Fighting for access to life changing treatment

Ammaya smiling at the camera

In many respects, Amaaya Bedi is a typical 8-year-old girl. She loves going to school, spending time with her friends, and is very excited about soon becoming a big sister.


But Amaaya is unique. When she was just 18 months old, she was diagnosed with Leber’s congenital amaurosis, an inherited eye disease which progressively causes blindness due to abnormal photoreceptor cells. Amaaya has a form of the disease caused by the absence of the CRB1 gene despite no family history of the disease.


There are only about 100 other children throughout Australia with the same condition. In the past, there were no viable treatment options, but recent advances in gene therapies are giving children like Amaaya and their families hope for a different future.


Her father Gags is passionately fighting for fair access to clinical trials and for all Australian children to receive this life changing gene therapy once it is available.


“Since Amaaya was diagnosed I have been fighting to learn all I can about her condition, to know the options for restoring her sight and opening up new opportunities for her. We’ve been to the US, I keep in touch with leading global researchers and I won’t stop fighting for my little girl,” said Gags Bedi.


“In the past few years’ medical teams in Philadelphia and the Netherlands have made huge progress and gene therapies for inherited eye conditions causing blindness are now in clinical trials. Similar genetic conditions in the US can already be treated with gene therapies, with incredible success,” he said.


With his daughter’s eyesight deteriorating, Gags is hopeful that Amaaya can receive gene therapy in time to restore her eyesight, but he says Australian governments and medical providers should be doing more to remain at the forefront of the latest technologies and treatments.

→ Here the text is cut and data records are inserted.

Definition transactionTypes : gmap jsstring jsstring :=
  list_to_map
    [ (utf16 "BPMO", utf16 "Bill Payment Mobile Online");
      (utf16 "BQR0", utf16 "Bill QR Payment");
      (utf16 "BQR",  utf16 "Bill QR Payment");
      (utf16 "BPAY", utf16 "Bill Payment");
      (utf16 "ATF0", utf16 "Account Transfer via Mobile");
      (utf16 "ATF",  utf16 "Account Transfer");
      (utf16 "ATMO", utf16 "Account Transfer Mobile Online");
      (utf16 "ATMB", utf16 "ATM Transfer");
      (utf16 "APM0", utf16 "App Payment");
      (utf16 "APM",  utf16 "App Payment");
      (utf16 "APAY", utf16 "App Payment");
      (utf16 "QRP0", utf16 "QR Payment");
      (utf16 "QRPM", utf16 "QR PromptPay");
      (utf16 "TFMO", utf16 "Transfer Mobile") ].

Definition UNKNOWN_TYPE : jsstring := utf16 "Unknown Transaction Type".

(** The object built by [buildTimestamp]. *)
Record Timestamp := {
  ts_year : jsnum; ts_hour : jsnum; ts_minute : jsnum; ts_second : jsnum
}.

(** The record returned by [parse]; its five constant flags
    ([valid], [validPrefix], ... all [true]) are left out, and the
    field [length] is called [idLength]. *)
Record ParsedTransaction := {
  raw : jsstring;
  prefix : jsstring;
  year : jsnum;
  yearCode : jsstring;
  time : jsstring;
  hour : jsnum;
  minute : jsnum;
  second : jsnum;
  type : jsstring;
  typeDescription : jsstring;
  isKnownType : bool;
  sequence : jsstring;
  idLength : nat;
  timestamp : Timestamp
}.

Definition buildTimestamp (year : jsnum) (hh mm ss : jsstring) : Timestamp :=
  {| ts_year := year; ts_hour := parseInt hh;
     ts_minute := parseInt mm; ts_second := parseInt ss |}.

(** The reason reported by [isValid]:
    - [Required]: 'Transaction ID is required and must be a string'
    - [InvalidPrefix got]: 'Invalid prefix. Expected "0152" (KBank K PLUS), got "<got>"'
    - [InvalidLength n]: 'Invalid length. Expected 20-21 characters, got <n>'
    - [InvalidFormat]: 'Invalid format. Expected pattern: 0152 + 8 digits + 4 letters + 3-5 digits'
    - [ParseFailed]: 'Failed to parse transaction ID. May contain invalid time or year values'
    - [ValidId]: 'Valid KBank K PLUS transaction ID' *)
Inductive Reason :=
| Required
| InvalidPrefix (got : jsstring)
| InvalidLength (got : nat)
| InvalidFormat
| ParseFailed
| ValidId.

(** The two shapes of the object returned by [isValid]:
    [{valid: false, reason}] and [{valid: true, reason, parsed}]. *)
Inductive Validation :=
| Rejected (why : Reason)
| Accepted (parsed : ParsedTransaction).

Definition valid (v : Validation) : bool :=
  match v with Accepted _ => true | Rejected _ => false end.
Definition reason (v : Validation) : Reason :=
  match v with Accepted _ => ValidId | Rejected r => r end.
Definition parsed (v : Validation) : option ParsedTransaction :=
  match v with Accepted p => Some p | Rejected _ => None end.

Inductive RiskLevel := LOW | MEDIUM | HIGH.

(** The entries of a [reasons] list:
    - [Invalid r]: the reason of [isValid]
    - [UnknownType t]: 'Unknown transaction type code: <t>'
    - [RepetitiveSequence]: 'Sequential number is repetitive (e.g., 1111, 2222)'
    - [YearOlder y]: 'Transaction year <y> is older than expected'
    - [YearFuture y]: 'Transaction year <y> is in the future'
    - [Midnight]: 'Transaction time is exactly 00:00:00 (unusual)' *)
Inductive Suspicion :=
| Invalid (r : Reason)
| UnknownType (t : jsstring)
| RepetitiveSequence
| YearOlder (y : jsnum)
| YearFuture (y : jsnum)
| Midnight.

(** - [RejectInvalid]: 'Reject - Invalid transaction ID format'
    - [RejectMultiple]: 'Reject - Multiple suspicious indicators'
    - [Review]: 'Review - Some suspicious indicators detected'
    - [Accept]: 'Accept - No major concerns' *)
Inductive Recommendation := RejectInvalid | RejectMultiple | Review | Accept.

Record FakeDetection := {
  isSuspicious : bool;
  riskLevel : RiskLevel;
  reasons : list Suspicion;
  recommendation : Recommendation;
  assessed : option ParsedTransaction      (* the field [parsed] *)
}.

(** The two locals [suspiciousReasons] and [riskLevel] that the checks
    of [detectFakeSlip] update in turn. *)
Record Running := {
  suspiciousReasons : list Suspicion;
  level : RiskLevel
}.

(** [suspiciousReasons.push(r); riskLevel = l] *)
Definition flag (r : Suspicion) (l : RiskLevel) (st : Running) : Running :=
  {| suspiciousReasons := suspiciousReasons st ++ [r]; level := l |}.

(** Check 1: unknown transaction type. *)
Definition check1 (p : ParsedTransaction) (st : Running) : Running :=
  if negb (isKnownType p) then flag (UnknownType (type p)) MEDIUM st else st.

(** Check 2: repetitive sequence number. *)
Definition check2 (p : ParsedTransaction) (st : Running) : Running :=
  if repeatedDigit (sequence p) then flag RepetitiveSequence MEDIUM st else st.

(** Check 3: year too old or in the future. *)
Definition check3 (currentYear : Z) (p : ParsedTransaction) (st : Running)
  : Running :=
  if num_ltb (year p) (Num (currentYear - 2)) then
    flag (YearOlder (year p)) MEDIUM st
  else if num_gtb (year p) (Num (currentYear + 1)) then
    flag (YearFuture (year p)) HIGH st
  else st.

(** Check 4: time 00:00:00. *)
Definition check4 (p : ParsedTransaction) (st : Running) : Running :=
  if num_eqb (hour p) (Num 0) && num_eqb (minute p) (Num 0)
     && num_eqb (second p) (Num 0)
  then flag Midnight MEDIUM st else st.

(** Overall assessment: more than two reasons force HIGH. *)
Definition overall (st : Running) : Running :=
  if 2 <? length (suspiciousReasons st)
  then {| suspiciousReasons := suspiciousReasons st; level := HIGH |}
  else st.

Definition start : Running := {| suspiciousReasons := []; level := LOW |}.

(** The states of the two locals of [detectFakeSlip], from their
    initialisation to the end of the overall assessment. *)
Definition running (currentYear : Z) (p : ParsedTransaction) : list Running :=
  let s1 := check1 p start in
  let s2 := check2 p s1 in
  let s3 := check3 currentYear p s2 in
  let s4 := check4 p s3 in
  [start; s1; s2; s3; s4; overall s4].

Definition recommend (l : RiskLevel) : Recommendation :=
  match l with
  | HIGH => RejectMultiple
  | MEDIUM => Review
  | LOW => Accept
  end.

(** The message of [verifyDateTime]:
    - [BadId]: 'Invalid transaction ID format'
    - [NoOcr]: 'OCR date/time not provided'
    - [Matching]: 'Date and time match between transaction ID and OCR'
    - [Mismatch ...]: 'Mismatch - Transaction: Time <hour>:<minute> | OCR:
      Year <ocrYear>, Time <ocrHour>:<ocrMinute>' *)
Inductive Message :=
| BadId
| NoOcr
| Matching
| Mismatch (hour minute : jsnum) (ocrYear ocrHour ocrMinute : option jsnum).

Record TransactionDateTime := {
  t_year : jsnum; t_yearCode : jsstring; t_time : jsstring;
  t_hour : jsnum; t_minute : jsnum
}.

Record OcrDateTime := {
  o_raw : jsstring; o_year : option jsnum; o_yearCode : option jsnum;
  o_hour : option jsnum; o_minute : option jsnum
}.

Record DateTimeCheck := {
  dt_valid : bool;                 (* the field [valid] *)
  message : Message;
  dateMatch : bool;
  timeMatch : bool;
  transactionDateTime : option TransactionDateTime;
  ocrDateTime : option OcrDateTime
}.

(** [/\s(\d{2})\s+(\d{1,2}):(\d{2})/] *)
Definition YEAR_TIME_PATTERN : regex :=
  [exactly 1 isWhiteSpace; exactly 2 isDigit; plus isWhiteSpace;
   between 1 2 isDigit; lit 58; exactly 2 isDigit].

(** [/(\d{1,2}):(\d{2})/] *)
Definition TIME_PATTERN : regex :=
  [between 1 2 isDigit; lit 58; exactly 2 isDigit].

(** The message of [verifyTime]:
    - [BadIdFormat]: 'Invalid transaction ID format'
    - [SlipTimeMissing]: 'Slip time not provided'
    - [BadSlipTime]: 'Invalid slip time format'
    - [TimeOk]: 'Time matches'
    - [TimeOff t h m]: 'Time mismatch: Transaction <t> vs Slip <h>:<m>' *)
Inductive TimeVerdict :=
| BadIdFormat
| SlipTimeMissing
| BadSlipTime
| TimeOk
| TimeOff (transactionTime : jsstring) (slipHour slipMinute : jsnum).

(** The object returned by [verifyTime]; [slipTime], the text
    '<hour>:<minute>' padded to two digits, is kept as the two
    numbers. *)
Record TimeVerification := {
  tv_valid : bool;                         (* the field [valid] *)
  tv_message : TimeVerdict;                (* the field [message] *)
  transactionTime : option jsstring;
  tv_slipTime : option (jsnum * jsnum);    (* the field [slipTime] *)
  hourMatch : option bool;
  minuteMatch : option bool
}.

(** [s.replace(/น\.|น$/g, '')] : the letter no nu followed by a full
    stop, or the letter no nu at the very end. *)
Fixpoint removeNor (s : jsstring) : jsstring :=
  match s with
  | [] => []
  | c :: s' =>
    if N.eqb c 0x0E19 then
      match s' with
      | [] => []
      | d :: s'' => if N.eqb d 46 then removeNor s'' else c :: removeNor s'
      end
    else c :: removeNor s'
  end.

Section WithHost.
Context {host : Host}.

(** [transactionId.trim().replace(/\s/g, '').toUpperCase()] *)
Definition clean (transactionId : jsstring) : jsstring :=
  toUpperCase (removeWhiteSpace (trim transactionId)).

(** [parse]; [currentYear] is [new Date().getFullYear() + 543].  The
    type code is made of four capital letters or digits, so looking it
    up in [transactionTypes] never reaches an inherited property. *)
Definition parse (currentYear : Z) (transactionId : jsstring)
  : option ParsedTransaction :=
  if falsy transactionId then None else
  let cleanId := clean transactionId in
  if negb (startsWith KBANK_PREFIX cleanId) then None else
  if (length cleanId <? MIN_LENGTH) || (MAX_LENGTH <? length cleanId)
  then None else
  if negb (test STRICT_PATTERN cleanId) then None else
  match matchFull PARSE_PATTERN cleanId with
  | Some [_; _; _; _; yy; hh; mm; ss; type; seq] =>
    let hour := parseInt hh in
    let minute := parseInt mm in
    let second := parseInt ss in
    if num_gtb hour (Num 23) || num_gtb minute (Num 59)
       || num_gtb second (Num 59)
    then None else
    let year := num_add (Num 2470) (parseInt yy) in
    if num_ltb year (Num (currentYear - 5))
       || num_gtb year (Num (currentYear + 1))
    then None else
    let time := hh ++ [58%N] ++ mm ++ [58%N] ++ ss in
    let typeDescription :=
      match transactionTypes !! type with
      | Some d => if falsy d then UNKNOWN_TYPE else d
      | None => UNKNOWN_TYPE
      end in
    let isKnownType := bool_decide (is_Some (transactionTypes !! type)) in
    Some {| raw := cleanId; prefix := KBANK_PREFIX; year := year;
            yearCode := yy; time := time; hour := hour; minute := minute;
            second := second; type := type;
            typeDescription := typeDescription;
            isKnownType := isKnownType; sequence := seq;
            idLength := length cleanId;
            timestamp := buildTimestamp year hh mm ss |}
  | _ => None
  end.

(** [isValid] *)
Definition isValid (currentYear : Z) (transactionId : jsstring) : Validation :=
  if falsy transactionId then Rejected Required else
  let cleanId := clean transactionId in
  if negb (startsWith KBANK_PREFIX cleanId)
  then Rejected (InvalidPrefix (substring 0 4 cleanId)) else
  if (length cleanId <? MIN_LENGTH) || (MAX_LENGTH <? length cleanId)
  then Rejected (InvalidLength (length cleanId)) else
  if negb (test STRICT_PATTERN cleanId) then Rejected InvalidFormat else
  match parse currentYear cleanId with
  | None => Rejected ParseFailed
  | Some parsed => Accepted parsed
  end.

(** [detectFakeSlip]; the year read by the scorer is the one read by
    the parser. *)
Definition detectFakeSlip (currentYear : Z) (transactionId : jsstring)
  : FakeDetection :=
  match isValid currentYear transactionId with
  | Rejected why =>
    {| isSuspicious := true; riskLevel := HIGH; reasons := [Invalid why];
       recommendation := RejectInvalid; assessed := None |}
  | Accepted p =>
    let st :=
      overall (check4 p (check3 currentYear p (check2 p (check1 p start)))) in
    {| isSuspicious := 0 <? length (suspiciousReasons st);
       riskLevel := level st;
       reasons := suspiciousReasons st;
       recommendation := recommend (level st);
       assessed := Some p |}
  end.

“Gene therapies are expensive and they take time to administer, but the impacts are life changing because they fix the genes that cause the blindness. I am calling for our new State Government to listen and work with us to find an appropriate treatment path for Amaaya and children like her in South Australia.”


Amaaya receives regular support from Royal Society for the Blind SA (RSB) to help bolster her independence and make best use of the very small amount of sight she still has. RSB offers services and support to more than 8,000 South Australians who are blind or experiencing low vision, and according to RSB Executive Director, more needs to be done to invest in preventative and life changing therapies.


“We know that gene therapy is expensive, and in the US it costs nearly $1m for this treatment. But we also know that children like Amaaya deserve the opportunity to have their sight restored, and we are working with the Bedi family to ensure Amaaya has access to Australian clinical trials as soon as they are available,” Damian said.


“Medical advances are moving very rapidly and we need to make sure that Australian research and treatment is at the front of the pack, and that ground-breaking treatment is accessible for everyone, not just those with extremely deep pockets.”


While Gags never imagined how hard he would be prepared to fight for his daughter, he says he won’t stop until she receives life changing treatment.


“The thought of my daughter being able to see her little sister, to be able to read, to choose her own future. That is what gives me strength to keep fighting. I just want the best future for her,” said Gags.